» Task statement: Write each line exactly, from the line that holds "eapply rtc_l." through the final line of the material, and no other line.

» Information given:

(* ===== verification/DbPools.v ===== *)
(** * SQL datasources: connection pools are accounted for *)

From S2P Require Import Prelude GoStrings GoJson GoAny GoTime Registry Accounting Db.
From Stdlib Require Import SpecFloat.
#[local] Open Scope Z_scope.

Inductive db_moves : Proxy → list event → Proxy → Prop :=
  | db_configure e p conf creds r p' ev : Configure e p conf creds = (r, p', ev) → db_moves p ev p'
  | db_request e p req r ev : HandleRequest e p req = Return (r, ev) → db_moves p ev p
  | db_close e p r p' ev : Close e p = (r, p', ev) → db_moves p ev p'.

Definition db_opens (x : event) : option nat := match x with Opened c _ _ _ _ _ => Some c | _ => None end.
Definition db_closes (x : event) : option nat := match x with Closed c => Some c | _ => None end.

(** What a request does to the database opens and closes nothing. *)
Definition statement (x : event) : Prop := match x with Queried _ _ _ _ | Executed _ _ _ => True | _ => False end.

Lemma statements_neutral ev : Forall statement ev → omap db_opens ev = [] ∧ omap db_closes ev = [].
Proof. induction 1 as [|[] ev ? _ [IH1 IH2]]; done. Qed.

Lemma handleQuery_statements e c req r ev : handleQuery e c req = Return (r, ev) → Forall statement ev.
Proof.
  unfold handleQuery. cbv zeta. destruct (String.eqb _ ""); [intros [= _ <-]; constructor|].
  destruct (sanitizeQuery _); [|done]. cbn [mbind outcome_bind]. intros Hr.
  apply (f_equal (λ x, match x with Return (_, ev) => ev | Panic => [] end)) in Hr. cbn in Hr.
  subst ev. by repeat constructor.
Qed.

Lemma db_request_statements e p req r ev : HandleRequest e p req = Return (r, ev) → Forall statement ev.
Proof.
  unfold HandleRequest. destruct (pool p) as [c|]; [|intros [= _ <-]; constructor].
  destruct (String.eqb _ "db_query"); [apply handleQuery_statements|].
  destruct (String.eqb _ "db_execute").
  { unfold handleExecute. destruct (readOnly p); [intros [= _ <-]; constructor|]. cbv zeta.
    destruct (String.eqb _ ""); intros Hr; injection Hr as _ <-; by repeat constructor. }
  destruct (String.eqb _ "db_metadata"); [|intros [= _ <-]; constructor].
  unfold handleMetadata. destruct (metadata_query p _) as [[q args]|]; [|intros [= _ <-]; constructor].
  apply handleQuery_statements.
Qed.

#[global, program] Instance db_holder : ClientHolder Proxy event := {
  moves := db_moves; holds := pool; opens := db_opens; closes := db_closes;
}.
Next Obligation.
  intros p ev p' [e q conf creds r q' ev' Hc|e q req r ev' Hr|e q r q' ev' Hc].
  - unfold Configure, close_pool in Hc.
    destruct (match marshal_any_map conf with None => _ | Some j => _ end) as [cfg []];
      [destruct (buildDSN _) as [[dsn driver]|]; [destruct (e_open e _ _); [destruct (safeProbe e _ _)|]|]|];
      injection Hc as _ <- <-; destruct (pool q); reflexivity.
  - apply db_request_statements, statements_neutral in Hr as [-> ->]. simpl. by rewrite List.app_nil_r.
  - unfold Close in Hc. destruct (pool q) eqn:E; injection Hc as _ <- <-; simpl; by rewrite ?E.
Qed.

(** Over any sequence of configurations, requests and shutdowns, each connection
    pool ever opened is closed exactly once or the one the proxy holds; a proxy that
    holds none has left none open. *)
Theorem db_pools_accounted dbType p tr :
  rtc run_step (New dbType, []) (p, tr) →
  NoDup (omap opens tr) ∧ omap opens tr ≡ₚ omap closes tr ++ option_list (pool p) ∧
  (pool p = None → omap opens tr ≡ₚ omap closes tr).
Proof.
  intros Hr. assert (holds (New dbType) = None) as H0 by done.
  destruct (runs_balanced _ p tr H0 Hr) as [Hn Hp]. split_and!; [done..|]. by apply (runs_closed _ p tr H0 Hr).
Qed.

(** *** A pool that is replaced, and a shutdown *)

Definition demo_db (n : pool_ref) : env :=
  MkEnv (λ _ _, Ok n) (λ _, Ok tt) (λ _ _, Answered (Ok tt)) (λ _ _ _ _, Err (errorf "none"))
    (λ _ _, Err (errorf "none")) (λ _ _ _, Ok 0) 1.
Definition demo_db_conf : gmap string any := <["host" := AStr "db1"]> (<["database" := AStr "app"]> ∅).
Definition demo_db_proxy : Proxy := (Configure (demo_db 1%nat) (New "mysql") demo_db_conf ∅).1.2.
Definition demo_db_open : list event := (Configure (demo_db 1%nat) (New "mysql") demo_db_conf ∅).2.

Lemma db_pools_accounted_witness : omap opens (demo_db_open ++ [Closed 1%nat]) ≡ₚ [1%nat].
Proof.
  refine (proj2 (proj2 (db_pools_accounted "mysql" (set_pool demo_db_proxy None)
            (demo_db_open ++ [Closed 1%nat]) _)) eq_refl).
  eapply rtc_l.
  { apply (run_moves (New "mysql") [] demo_db_open demo_db_proxy).
    - apply (db_configure (demo_db 1%nat) (New "mysql") demo_db_conf ∅ (Ok tt)). vm_compute. reflexivity.
    - apply NoDup_singleton.
    - intros c _ Hin. by apply not_elem_of_nil in Hin. }
  eapply rtc_l; [|apply rtc_refl].
  apply (run_moves demo_db_proxy demo_db_open [Closed 1%nat]).
  - apply (db_close (demo_db 1%nat) demo_db_proxy (Ok tt)). vm_compute. reflexivity.
  - constructor.
  - intros c Hin. by apply not_elem_of_nil in Hin.
Defined.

» Reply to the task:
  eapply rtc_l.
  { apply (run_moves (New "mysql") [] demo_db_open demo_db_proxy).
    - apply (db_configure (demo_db 1%nat) (New "mysql") demo_db_conf ∅ (Ok tt)). vm_compute. reflexivity.
    - apply NoDup_singleton.
    - intros c _ Hin. by apply not_elem_of_nil in Hin. }
  eapply rtc_l; [|apply rtc_refl].
  apply (run_moves demo_db_proxy demo_db_open [Closed 1%nat]).
  - apply (db_close (demo_db 1%nat) demo_db_proxy (Ok tt)). vm_compute. reflexivity.
  - constructor.
  - intros c Hin. by apply not_elem_of_nil in Hin.
Defined.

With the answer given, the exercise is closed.